Me temo que la mayoría de los signos, si bien no todos, son desalentadores. Los signos desalentadores son los de la desintegración y disolución de la familia. Quiero ser clara: la información que tenemos respecto de lo que pasa cuando colapsan las familias es muy, muy clara: a los niños no les va bien. En cualquier índice sobre bienestar humano se puede ver cómo los niños sufren por abandono de los padres y por la desintegración de la familia. Es más probable que caigan en las drogas, en el alcohol, en la violencia, en el embarazo adolescente y en el resto de las patologías de sobra conocidas. Una familia fuerte es capaz de ayudar a los niños a resistir ante las peores tendencias de la cultura contemporánea. Es simplemente falso que los niños vayan a estar igual de bien en cualquier tipo de unión. Es simplemente falso, y tenemos cantidades sobreabundantes de estudios para demostrarlo.

 

Los niños necesitan atención cercana de parte de personas robustas y confiables que los cuiden a lo largo de los años. Necesitan amor y disciplina.
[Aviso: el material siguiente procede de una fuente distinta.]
(** The same of a stored node; an integer written as a [Bool] keeps its low
    byte here. *)
Definition node_seam_scalar (ty : ForeignType) (node : NativeStateValue) : option (list byte) :=
  match ty, node with
  | ForeignType_I8, NS_Int n | ForeignType_U8, NS_Int n | ForeignType_Bool, NS_Int n => Some (to_le 1 n)
  | ForeignType_Bool, NS_Bool flag => Some [if flag : bool then x01 else x00]
  | ForeignType_I16, NS_Int n | ForeignType_U16, NS_Int n => Some (to_le 2 n)
  | ForeignType_I32, NS_Int n | ForeignType_U32, NS_Int n => Some (to_le 4 n)
  | ForeignType_I64, NS_Int n | ForeignType_U64, NS_Int n => Some (to_le 8 n)
  | ForeignType_F32, NS_Float x => Some (to_le 4 (f32_bits_of_f64 x))
  | ForeignType_F64, NS_Float x => Some (to_le 8 x)
  | ForeignType_RawPtr, NS_RawPtr word => Some (to_le 8 word)
  | _, _ => None
  end.

Definition seam_mismatch : VmError := E_TypeMismatch "an array element the C seam can carry".

Definition seam_bytes {A} (write : A -> option (list byte)) (l : list A) : result VmError (list byte) :=
  ok_or (@List.concat byte <$> mapM write l) seam_mismatch.

Definition array_elements (ty : ForeignType) : M unit :=
  v ← pop;
  h ← get_heap;
  bytes ←
    match v with
    | V_Array id =>
      let bytes := seam_bytes (seam_scalar ty) (elements h id) in
      _ ← drop_v v; checked bytes
    | V_NativeSnapshot id =>
      let bytes :=
        match snapshot_node h id with
        | Some (NS_Array nodes) => seam_bytes (node_seam_scalar ty) nodes
        | _ => Err E_NotAnArray
        end in
      _ ← heap_do (free_snapshot id); checked bytes
    | other => _ ← drop_v other; trap E_NotAnArray
    end;
  if is_nil bytes then push (V_RawPtr 0)
  else id ← on_heap (cblock_bytes bytes); push (V_CBlock id).
(* ===== verification/VmSteady.v ===== *)
(** What every instruction that stays inside its frame has in common: it keeps
    the frame's shape, lands its jumps on instructions, never panics, does not
    look at what is left of the slice, and leaves a heap that asks for no other
    [Drop] bodies than the module's. *)

From stdpp Require Import gmap strings.
From S2P Require Import Prelude.
From S2P Require Import AbiOps.
From S2P Require Import Instruction.
From S2P Require Import Tasks.
From S2P Require Import Channels.
From S2P Require Import Foreign.
From S2P Require Import ModuleFormat.
From S2P Require Import Validate.
From S2P Require Import IntWidth.
From S2P Require Import DecimalNumber.
From S2P Require Import NativeState.
From S2P Require Import Heap.
From S2P Require Import HeapOwnership.
From S2P Require Import HeapOps.
From S2P Require Import HeapGlue.
From S2P Require Import VmState.
From S2P Require Import VmText.
From S2P Require Import VmOps.
From S2P Require Import VmStep.
From S2P Require Import VmRun.

(** A frame differs from [f0] in its values and in its program counter only,
    which moved to an instruction of its function if it moved. *)
Record alike {host : Host} (m : Module_) (f0 f : Frame) : Prop := {
  alike_func : func f = func f0;
  alike_locals : length (locals f) = length (locals f0);
  alike_live : length (live f) = length (locals f0);
  alike_writebacks : writebacks f = writebacks f0;
  alike_capture : capture f = capture f0;
  alike_pc : pc f = pc f0 \/
    exists function, function_at m (func f0) = Some function /\
      (pc f < length (ModuleFormat.code function))%nat
}.

(** The machine with another slice, other lines written before, other [Drop]
    bodies running and its constants marked otherwise. *)
Definition adrift (x : option Z * list rstring) (vm : Vm) : Vm :=
  with_budget x.1 (with_written (x.2 ++ written vm) vm).
Definition elsewhere (x : option Z * list rstring) (d : list (nat * nat) * bool) (vm : Vm) : Vm :=
  with_drops d.1 (with_constants (VmState.constants vm) d.2 (adrift x vm)).

(** What only the loop itself changes. *)
Definition bystanders (vm : Vm) : list (nat * nat) * bool := (running_drops vm, initializing_constants vm).

(** None of them has a part in a computation. *)
Definition budget_free {A} (c : M A) (vm : Vm) (f : Frame) : Prop :=
  forall x d, c (elsewhere x d vm, f) = ((elsewhere x d (c (vm, f)).1.1, (c (vm, f)).1.2), (c (vm, f)).2).

Lemma elsewhere_same x vm : elsewhere x (bystanders vm) vm = adrift x vm.
Proof. by destruct vm. Qed.

Lemma budget_free_adrift {A} (c : M A) vm f x : budget_free c vm f ->
  c (adrift x vm, f) = ((adrift x (c (vm, f)).1.1, (c (vm, f)).1.2), (c (vm, f)).2) /\
  bystanders (c (vm, f)).1.1 = bystanders vm.
Proof.
  intros Hc.
  assert (bystanders (c (vm, f)).1.1 = bystanders vm) as Hd.
  { specialize (Hc (slice_budget vm, []) (bystanders vm)).
    assert (elsewhere (slice_budget vm, []) (bystanders vm) vm = vm) as He by by destruct vm.
    rewrite He in Hc. apply (f_equal (fun r => bystanders r.1.1)) in Hc. exact Hc. }
  split; [|done]. specialize (Hc x (bystanders vm)). by rewrite <- Hd in Hc at 2; rewrite !elsewhere_same in Hc.
Qed.

(** The bodies the heap may ask for are bytecode functions with a receiver. *)
Abbreviation bodies_ok m := (glued (receiver_body m)).

(** Run in a frame of [J], the computation leaves one of [J], does not panic,
    does not look at the slice, and answers in [Q]. *)
Definition calm {host : Host} {A} (m : Module_) (J : Frame -> Prop) (c : M A) (Q : A -> Prop) : Prop :=
  forall vm f, J f -> bodies_ok m (heap vm) ->
    budget_free c vm f /\ J (c (vm, f)).1.2 /\ bodies_ok m (heap (c (vm, f)).1.1) /\
    match (c (vm, f)).2 with Ok a => Q a | Err e => e <> Panics end.

Definition steady {host : Host} {A} (m : Module_) (f0 : Frame) (c : M A) (Q : A -> Prop) : Prop :=
  calm m (alike m f0) c Q.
O, por decirlo de otro modo, disciplina en un ambiente de amor. El mejor punto de partida para un niño es una familia intacta que lo ama. No hay ningún “programa social” que puede suplir la carencia de eso. Hay mucha gente que no quiere escuchar esto y que retóricamente lo niega. Pero como he dicho, la evidencia es clara. Hay, con todo, signos alentadores, entre los que se encuentran ciertos focos de reintegración de la familia, al menos en Estados Unidos: hay más familias que están permaneciendo unidas, bajando las cifras de divorcio. Eso ayuda.

 

– En los últimos años usted ha estado trabajando sobre Jane Addams, apenas conocida en el mundo hispanoparlantes. ¿En qué sentido el rescate de este tipo de figura olvidada es importante en su trabajo académico? ¿Hay sentidos en que la podamos ver como un modelo de mujer pública, filósofa y activista?

 

Jane Addams es una gran figura norteamericana, desconocida fuera de Estados Unidos –aunque no siempre fue así. En su tiempo era elogiada a nivel mundial. He trabajado e torno a Jane Addams porque me llamó la atención como “ciudadana pública” de tipo ejemplar. Creía apasionadamente en la democracia, en la posibilidad de unir a gente de distintos trasfondos para crear juntos una vida pública. Sabía sobre la importancia del gobierno, pero que el gobierno no debe abrumar a los ciudadanos sino servirlos. Sabía sobre las dificultades de tener que cuidar niños y al mismo tiempo tener que trabajar todo el tiempo – tantas de las cosas que nos preocupan hoy eran ya preocupación para ella a fines del siglo XIX y comienzos del XX. También era pacifista –lo cual yo no soy- pero lo de ella era un intento noble por encontrar alguna alternativa al uso de la fuerza. No muy convincente, pero noble. Donde sí fue exitosa es en ser un modelo de lo que puede ser un ciudadano público. También entendió que no se puede construir un mundo mejor si uno sólo se concentra en sí mismo y en su propio grupo. Se requiere un sentido real de lo que es lo público. Creo que en el mundo hispanoparlante habría harto gusto por ella si la llegaran a conocer.

 

– Finalmente, ¿tres libros que recomendaría a cristianos preocupados por la vida pública?

 

Tres libros… ¡eso sí que es un desafío! Desde luego hay que incluir La Ciudad de Dios, de san Agustín. También incluiría un viejo clásico como Cristo y la Cultura, de Richard Niebuhr, que sigue siendo un libro extraordinariamente útil para pensar de modo histórico sobre cómo cristianos de distinto tipo se han relacionado con las culturas en las que se encuentran. En tercer lugar añadiría Resistencia y Sumisión, las cartas y papeles escritos por Dietrich Bonhoeffer desde la prisión de Tegel, mientras que era prisionero de la Gestapo en Berlín. ¡Hay tantas posibilidades! Realmente quisiera que la gente sepa sobre las enormes riquezas que les esperan si exploran lo que la filosofía y la literatura cristiana tienen para ofrecer.